* SUPPLIED DATA *
-------------------------

(** C4 (amended): the script itself writes no global other than
    [window.pending_implementors].  When [window.register_implementors] is
    falsy, every other global binding has the same value after execution as
    before.  When the callback is invoked, it is entered with the global
    bindings of the initial environment, and the final state is exactly the
    one the callback leaves. *)
Theorem writes_only_pending w :
  (forall name v,
      SetGlobal name v ∈ trace (run host w) -> name = "pending_implementors")
  /\ (to_boolean (callback w) = false ->
      exists w',
        final (run host w) = Some w'
        /\ forall name, name <> "pending_implementors" ->
                        globals w' !! name = globals w !! name)
  /\ (forall callee this args entry,
        Call callee this args entry ∈ trace (run host w) ->
        globals entry = globals w
        /\ exists l,
             callee = VObject (Loc l)
             /\ final (run host w) =
                  match host l this args entry with
                  | Returns _ w' | Throws _ w' => Some w'
                  | Diverges => None
                  end).
Proof.
  split_and!.
  - intros name v [[E _]|[E _]]%event_cases.
    + discriminate E.
    + by injection E as -> _.
  - intros F. exists (stashed w). split.
    + rewrite final_cases. by rewrite F.
    + intros name Hn. unfold stashed. simpl globals.
      by rewrite lookup_insert_ne.
  - intros callee this args entry [[E C]|[E _]]%event_cases; [|discriminate E].
    injection E as -> -> -> ->. split; [reflexivity|].
    destruct (callable_is_loc _ _ C) as [l El]. exists l. split; [exact El|].
    rewrite final_cases, (callable_is_truthy _ _ C), C, El. reflexivity.
Qed.

(** C6 (amended): the script has no loop, recursion or suspension of its
    own, and its run ends for every initial environment except when the
    callback it invokes never returns: a run fails to end exactly when
    [window.register_implementors] is a callable function whose invocation
    diverges. *)
Theorem hangs_only_in_callback w :
  final (run host w) = None <->
  exists l,
    callback w = VObject (Loc l)
    /\ is_callable w (callback w) = true
    /\ host l (VObject Window) [table_ref w] (after_build w) = Diverges.
Proof.
  rewrite final_cases. split.
  - destruct (to_boolean (callback w)); [|intros H; discriminate H].
    destruct (callback w) as [| | | | | | |[|l]] eqn:E;
      try (intros H; discriminate H).
    destruct (is_callable w (VObject (Loc l))); [|intros H; discriminate H].
    destruct (host l _ _ _) eqn:Hh; try (intros H; discriminate H).
    intros _. by exists l.
  - intros (l & E & C & D).
    rewrite (callable_is_truthy _ _ C), C, E, D. reflexivity.
Qed.

End Frame.

(** C4 fails as stated: a callback that sets [window.registered] leaves a
    global other than [pending_implementors] changed. *)
Lemma marking_callback_changes_a_global : ~ only_pending_changes host_marking w_page.
Proof.
  intros H.
  specialize (H (World (<["registered" := VBool true]> (globals (after_build w_page)))
                       (heap (after_build w_page)) tt) "registered").
  assert (Some (VBool true) = None) as E; [|discriminate E].
  apply H; [vm_compute; reflexivity | intros E; discriminate E].
Qed.

(** C6 fails as stated: with a callback that loops forever the script does
    not end. *)
Lemma looping_callback_never_ends : ~ terminates host_looping w_page.
Proof. intros [w' H]. vm_compute in H. discriminate H. Qed.

(** ** Where the table can be reached from *)

Section Locality.

Context {page : Type}.
Variable host : nat -> value -> list value -> world page -> reply page.
Implicit Types w : world page.

(** The new cells hold strings and references to cells after the first new
    one: none of them holds a reference to the table itself. *)
Lemma built_holds_later n o v :
  o ∈ built n -> v ∈ held_by o ->
  (exists s, v = VString s) \/ (exists m, v = VObject (Loc m) /\ n < m).
Proof.
  intros Ho Hv.
  assert (Forall (fun o => Forall (fun v =>
            (exists s, v = VString s) \/ (exists m, v = VObject (Loc m) /\ n < m))
            (held_by o)) (built n)) as H.
  { unfold built, held_by. simpl.
    repeat match goal with
           | |- Forall _ [] => apply Forall_nil_2
           | |- Forall _ (_ :: _) => apply Forall_cons_2
           | |- _ \/ _ => (left; eexists; reflexivity)
                          || (right; eexists; split; [reflexivity|lia])
           | |- _ => progress simpl
           end. }
  rewrite Forall_forall in H. specialize (H o Ho).
  rewrite Forall_forall in H. exact (H v Hv).
Qed.

Lemma table_not_held_after_build w o :
  closed w -> o ∈ heap (after_build w) -> table_ref w ∉ held_by o.
Proof.
  intros Hc Ho Hv. unfold after_build in Ho. simpl heap in Ho.
  apply elem_of_app in Ho as [Ho|Ho].
  - assert (length (heap w) < length (heap w)); [|lia].
    apply Hc. right. by exists o.
  - destruct (built_holds_later _ _ _ Ho Hv) as [[s E]|(m & E & Hm)].
    + discriminate E.
    + injection E as E. lia.
Qed.

Lemma table_not_global w name :
  closed w -> globals w !! name <> Some (table_ref w).
Proof.
  intros Hc E.
  assert (length (heap w) < length (heap w)); [|lia].
  apply Hc. left. by exists name.
Qed.

(** C10 (amended): the binding [implementors] is local to the function: the
    script itself never writes a global named [implementors].  In an
    environment without dangling references, the callback is entered with
    the initial global bindings and the table is then reachable from no
    global and from no heap object, only from the argument; when
    [window.register_implementors] is falsy, the global [implementors] is
    after execution as it was before, and the table is reachable from the
    global [pending_implementors] alone.  What the callback does with its
    argument afterwards is the callback's business. *)
Theorem table_stays_local w :
  closed w ->
  (forall name v, SetGlobal name v ∈ trace (run host w) -> name <> "implementors")
  /\ (forall callee this args entry,
        Call callee this args entry ∈ trace (run host w) ->
        args = [table_ref w]
        /\ globals entry = globals w
        /\ (forall name, globals entry !! name <> Some (table_ref w))
        /\ (forall o, o ∈ heap entry -> table_ref w ∉ held_by o))
  /\ (to_boolean (callback w) = false ->
      exists w',
        final (run host w) = Some w'
        /\ globals w' !! "implementors" = globals w !! "implementors"
        /\ (forall name, globals w' !! name = Some (table_ref w) ->
                         name = "pending_implementors")
        /\ (forall o, o ∈ heap w' -> table_ref w ∉ held_by o)).
Proof.
  intros Hc. split_and!.
  - intros name v [[E _]|[E _]]%event_cases.
    + discriminate E.
    + injection E as -> _. intros E. discriminate E.
  - intros callee this args entry [[E C]|[E _]]%event_cases; [|discriminate E].
    injection E as -> -> -> ->. split_and!.
    + reflexivity.
    + reflexivity.
    + intros name. exact (table_not_global w name Hc).
    + intros o. by apply table_not_held_after_build.
  - intros F. exists (stashed w). split_and!.
    + rewrite final_cases. by rewrite F.
    + unfold stashed. simpl globals. by rewrite lookup_insert_ne.
    + intros name. unfold stashed. simpl globals.
      destruct (decide (name = "pending_implementors")) as [->|Hn]; [reflexivity|].
      rewrite lookup_insert_ne by (intros E; by apply Hn).
      intros E. by apply table_not_global in E.
    + intros o. by apply table_not_held_after_build.
Qed.

End Locality.

(** C10 fails as stated: a callback that keeps its argument in
    [window.implementors] leaves a global of that name behind. *)
Lemma keeping_callback_leaves_a_global :
  ~ implementors_stays_local host_keeping w_page.
Proof.
  intros H.
  specialize (H (World (<["implementors" := table_ref w_page]>
                          (globals (after_build w_page)))
                       (heap (after_build w_page)) tt)).
  assert (Some (table_ref w_page) = None) as E; [|discriminate E].
  apply H. vm_compute. reflexivity.
Qed.

Lemma w_page_closed : closed w_page.
Proof.
  intros l [[name E]|(o & Ho & Hv)].
  - unfold w_page in E. simpl globals in E.
    apply lookup_singleton_Some in E as [_ E]. injection E as <-. simpl. lia.
  - apply list_elem_of_singleton in Ho as ->.
    apply elem_of_nil in Hv as [].
Qed.

Lemma table_stays_local_holds :
  closed w_page
  /\ forall name, globals (after_build w_page) !! name <> Some (table_ref w_page).
Proof.
  split; [exact w_page_closed|].
  destruct (table_stays_local host_idle w_page w_page_closed) as (_ & H & _).
  destruct (H (callback w_page) (VObject Window) [table_ref w_page]
              (after_build w_page)) as (_ & _ & Hg & _).
  - vm_compute. apply list_elem_of_singleton. reflexivity.
  - exact Hg.
Defined.

(** ** The table that is handed over *)

Section Table.

Context {page : Type}.
Variable host : nat -> value -> list value -> world page -> reply page.
Implicit Types w : world page.

(** What a run hands over, and in which world. *)
Lemma delivered_cases w :
  delivered (run host w) =
    if to_boolean (callback w) then
      if is_callable w (callback w) then Some (table_ref w, after_build w)
      else None
    else Some (table_ref w, stashed w).
Proof.
  destruct (run_cases host w) as [(F & R)|[(T & N & R)|(l & E & T & C & R)]];
    rewrite R.
  - by rewrite F.
  - by rewrite T, N.
  - rewrite T, C. unfold delivered. rewrite trace_of_call. reflexivity.
Qed.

-------------------------

* YOUR ASSIGNMENT *
No line before the one with "else Some (table_ref w, stashed w)." belongs in the answer; copy that line and the rest of the records exactly.

* EXERCISE RESULT *
    else Some (table_ref w, stashed w).
Proof.
  destruct (run_cases host w) as [(F & R)|[(T & N & R)|(l & E & T & C & R)]];
    rewrite R.
  - by rewrite F.
  - by rewrite T, N.
  - rewrite T, C. unfold delivered. rewrite trace_of_call. reflexivity.
Qed.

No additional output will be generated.